Please copy, exactly as they appear below, the lines from the one containing "ensureUserState env chat w = (Ok" through the one containing "Proof. destruct ev as [[] []|".

Collected data entries:
:::::
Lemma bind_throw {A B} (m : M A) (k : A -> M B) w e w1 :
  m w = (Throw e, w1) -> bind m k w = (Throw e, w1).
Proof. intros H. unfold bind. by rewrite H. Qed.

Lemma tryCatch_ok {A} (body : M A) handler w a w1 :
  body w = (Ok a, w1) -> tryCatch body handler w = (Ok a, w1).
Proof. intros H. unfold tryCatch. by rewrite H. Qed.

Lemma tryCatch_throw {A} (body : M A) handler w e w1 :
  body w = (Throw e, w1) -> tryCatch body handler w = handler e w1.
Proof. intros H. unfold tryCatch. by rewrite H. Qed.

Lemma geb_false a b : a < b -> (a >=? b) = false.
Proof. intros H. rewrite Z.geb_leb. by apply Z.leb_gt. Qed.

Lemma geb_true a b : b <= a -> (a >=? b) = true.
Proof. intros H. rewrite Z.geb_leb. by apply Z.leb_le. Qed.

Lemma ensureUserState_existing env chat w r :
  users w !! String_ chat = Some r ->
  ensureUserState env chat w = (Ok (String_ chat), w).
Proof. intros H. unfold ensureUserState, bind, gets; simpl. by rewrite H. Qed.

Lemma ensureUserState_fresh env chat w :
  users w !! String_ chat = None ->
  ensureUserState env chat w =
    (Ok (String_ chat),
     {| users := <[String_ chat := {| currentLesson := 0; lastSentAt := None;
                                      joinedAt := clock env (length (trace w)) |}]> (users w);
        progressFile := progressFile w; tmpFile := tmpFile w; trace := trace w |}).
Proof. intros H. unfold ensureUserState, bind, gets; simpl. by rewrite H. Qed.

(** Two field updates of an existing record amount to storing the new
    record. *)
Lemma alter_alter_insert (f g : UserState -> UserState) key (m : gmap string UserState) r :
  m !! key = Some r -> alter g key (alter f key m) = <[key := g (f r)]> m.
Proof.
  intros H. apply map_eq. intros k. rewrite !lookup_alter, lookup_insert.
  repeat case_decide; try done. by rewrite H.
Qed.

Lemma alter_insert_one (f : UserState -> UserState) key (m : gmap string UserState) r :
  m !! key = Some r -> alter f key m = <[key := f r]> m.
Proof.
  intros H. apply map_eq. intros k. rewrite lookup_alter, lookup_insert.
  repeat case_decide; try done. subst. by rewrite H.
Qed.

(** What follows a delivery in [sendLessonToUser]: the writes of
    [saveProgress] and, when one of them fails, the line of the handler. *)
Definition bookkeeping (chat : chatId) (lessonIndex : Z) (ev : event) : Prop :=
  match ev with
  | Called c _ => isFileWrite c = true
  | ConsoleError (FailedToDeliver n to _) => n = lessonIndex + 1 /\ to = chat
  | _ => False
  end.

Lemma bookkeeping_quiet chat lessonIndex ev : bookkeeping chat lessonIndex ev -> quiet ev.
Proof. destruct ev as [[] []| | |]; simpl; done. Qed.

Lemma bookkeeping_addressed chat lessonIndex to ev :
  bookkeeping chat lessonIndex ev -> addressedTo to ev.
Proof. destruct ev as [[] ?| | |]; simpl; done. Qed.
:::::
__EXERCISE RESPONSE__
  ensureUserState env chat w = (Ok (String_ chat), w).
Proof. intros H. unfold ensureUserState, bind, gets; simpl. by rewrite H. Qed.

Lemma ensureUserState_fresh env chat w :
  users w !! String_ chat = None ->
  ensureUserState env chat w =
    (Ok (String_ chat),
     {| users := <[String_ chat := {| currentLesson := 0; lastSentAt := None;
                                      joinedAt := clock env (length (trace w)) |}]> (users w);
        progressFile := progressFile w; tmpFile := tmpFile w; trace := trace w |}).
Proof. intros H. unfold ensureUserState, bind, gets; simpl. by rewrite H. Qed.

(** Two field updates of an existing record amount to storing the new
    record. *)
Lemma alter_alter_insert (f g : UserState -> UserState) key (m : gmap string UserState) r :
  m !! key = Some r -> alter g key (alter f key m) = <[key := g (f r)]> m.
Proof.
  intros H. apply map_eq. intros k. rewrite !lookup_alter, lookup_insert.
  repeat case_decide; try done. by rewrite H.
Qed.

Lemma alter_insert_one (f : UserState -> UserState) key (m : gmap string UserState) r :
  m !! key = Some r -> alter f key m = <[key := f r]> m.
Proof.
  intros H. apply map_eq. intros k. rewrite lookup_alter, lookup_insert.
  repeat case_decide; try done. subst. by rewrite H.
Qed.

(** What follows a delivery in [sendLessonToUser]: the writes of
    [saveProgress] and, when one of them fails, the line of the handler. *)
Definition bookkeeping (chat : chatId) (lessonIndex : Z) (ev : event) : Prop :=
  match ev with
  | Called c _ => isFileWrite c = true
  | ConsoleError (FailedToDeliver n to _) => n = lessonIndex + 1 /\ to = chat
  | _ => False
  end.

Lemma bookkeeping_quiet chat lessonIndex ev : bookkeeping chat lessonIndex ev -> quiet ev.
Proof. destruct ev as [[] []| | |]; simpl; done. Qed.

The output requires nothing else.